Adventures in Thailand

Life in the Foreign Service

An Unfortunate Reality of Foreign Service Life.

with 2 comments

My Grandmother died yesterday.  She had been pretty uncomfortable for a while; it sounds like she just said “I’m done!” and called it quits, passing away in her sleep peacefully.  I like to think that she’s in a better place and is now reunited with my Grandfather, who died some 22 odd years ago.  All deaths are tragic, but this wasn’t one that was a total surprise, like a horrible car accident or what happened to Tim Russert recently.  But that doesn’t make it any easier to accept when a member of your family, someone who has the same blood running through their veins, leaves this world at the end of their life.

My slow education about death and mortality took a turn in college, when my best friend’s mom died in her 50’s from heart disease.  She was this tiny Japanese lady, who even though she had lived in the States for 2 decades, still had this thick accent when she spoke English.  She had 2 sons, one a few years older and one almost exactly the same age as me.  Her son Tony asked me to be a pallbearer at the funeral, meaning I would be one of the people carrying the coffin from the hearse to the grave.  I can still smell the whiffs of embalming chemicals as I took each step with the handle of the coffin firmly within my grasp.  That smell had made it so real.

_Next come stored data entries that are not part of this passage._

(** X26. The last launched number outlives [clear_predictions] and a
    replacing import: in the sheet imported after them, an entry whose
    number follows the last launched number is still set aside by the first
    scan whose window holds it (marked as launched and consecutive), and
    that scan does not return it. *)
Theorem suppression_outlives_clear_and_import `{U : Unicode}
        (self : ExcelImporter.manager) (rows : list ExcelImporter.row)
        (l cur tol : Z) (i : nat) (key : text) (p : ExcelImporter.excel_pred) :
  ExcelImporter.last_launched_numero self = Some l -> l <> 0 ->
  let m := fst (ExcelImporter.import_excel
                  (ExcelImporter.clear_predictions self) rows true) in
  nth_error (ExcelImporter.predictions m) i = Some (key, p) ->
  ExcelImporter.numero p = l + 1 ->
  0 <= l + 1 - cur <= tol ->
  nth_error
    (ExcelImporter.predictions (fst (ExcelImporter.find_close_prediction m cur tol)))
    i
  = Some (key, ExcelImporter.mark_skipped p)
  /\ forall k q,
      snd (ExcelImporter.find_close_prediction m cur tol) = Some (k, q) ->
      ExcelImporter.numero q <> l + 1.
Proof.
  intros Hl Hl0 m Hi Hn Hw.
  assert (Hfresh : ExcelImporter.fresh_entry (key, p)).
  { destruct (imported_entries_are_fresh_aux
                (ExcelImporter.clear_predictions self) rows) as [Hf _].
    rewrite Forall_forall in Hf. apply Hf. eapply nth_error_In. exact Hi. }
  assert (Hlast : ExcelImporter.last_launched_numero m = Some l) by exact Hl.
  rewrite find_close_prediction_unfold.
  cbn [fst snd ExcelImporter.predictions ExcelImporter.last_launched_numero].
  rewrite Hlast. split.
  - rewrite find_close_loop_entries, nth_error_map, Hi. cbn [option_map].
    unfold ExcelImporter.after_scan, ExcelImporter.suppressed,
      ExcelImporter.in_window, ExcelImporter.is_consecutive_to_last.
    cbn [fst snd].
    destruct Hfresh as (_ & _ & Hla & _). cbn [snd] in Hla.
    rewrite Hla, Hn. cbn [negb andb].
    destruct ((0 <=? l + 1 - cur) && (l + 1 - cur <=? tol)) eqn:E; [| lia].
    destruct (l =? 0) eqn:E0; [lia |].
    rewrite Z.eqb_refl. reflexivity.
  - intros k q E.
    pose proof (find_close_loop_result (Some l) cur tol
                  (ExcelImporter.predictions m) None None I) as Hres.
    rewrite E in Hres. destruct Hres as (Hc & _).
    unfold ExcelImporter.candidate, ExcelImporter.is_consecutive_to_last in Hc.
    apply andb_prop in Hc. destruct Hc as [_ Hc].
    destruct (l =? 0) eqn:E0; [lia |]. cbn [negb andb] in Hc.
    destruct (Z.eqb_spec (ExcelImporter.numero q) (l + 1)); [discriminate | assumption].
Qed.

Lemma suppression_outlives_clear_and_import_witness :
  let m := fst (ExcelImporter.import_excel
                  (ExcelImporter.clear_predictions (Scenario.manager_after 56 [70]))
                  (map Scenario.sheet_row [57; 59]) true) in
  nth_error
    (ExcelImporter.predictions (fst (ExcelImporter.find_close_prediction m 55 4)))
    0
  = Some (str 57, ExcelImporter.mark_skipped (snd (Scenario.pending 57))).
Proof.
  intros m.
  refine (proj1 (suppression_outlives_clear_and_import
                   (U := ascii_tables) (Scenario.manager_after 56 [70])
                   (map Scenario.sheet_row [57; 59]) 56 55 4 0%nat (str 57)
                   (snd (Scenario.pending 57)) eq_refl _ _ eq_refl _));
    first [reflexivity | lia].
Defined.

(** X27. A pass of [verify_excel_predictions] never adds, removes or
    reorders an imported prediction and keeps the last launched number; it
    leaves the live registry, the channels, [a_offset], [r_offset] and the
    configuration file alone, and only appends to the edit requests. *)
Theorem imported_pass_only_updates_entries `{U : Unicode} (env : collaborators)
        (g : Z) (t : text) (w : world) :
  let w' := verify_excel_predictions env g t w in
  map fst (ExcelImporter.predictions (excel_manager w'))
  = map fst (ExcelImporter.predictions (excel_manager w))
  /\ ExcelImporter.last_launched_numero (excel_manager w')
     = ExcelImporter.last_launched_numero (excel_manager w)
  /\ active_predictions w' = active_predictions w
  /\ detected_stat_channel w' = detected_stat_channel w
  /\ detected_display_channel w' = detected_display_channel w
  /\ a_offset w' = a_offset w
  /\ r_offset w' = r_offset w
  /\ config_file w' = config_file w
  /\ exists reqs, edits w' = edits w ++ reqs.
Proof.
  cbv zeta. split.
  - rewrite excel_pass_entries, map_map. reflexivity.
  - unfold verify_excel_predictions.
    destruct (excel_loop env g t _) as [items reqs].
    cbn. repeat split. now exists reqs.
Qed.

After we had put the coffin in place, I broke down and bawled my eyes out.  Why?  I didn’t really know this woman that well.  I was great friends with her son, and I had been to her house a few times, but I didn’t have any emotional stock invested in her.  Yet I cried like a baby.  I remember even after the funeral that I didn’t understand why I did that.  I’ve never been known for shedding lots of tears in my life.  I think I was watching and trying to sympathize with Tony, who at the age of 20 or so, was burying his mother.  That’s something that no one should have to do when they’re that age.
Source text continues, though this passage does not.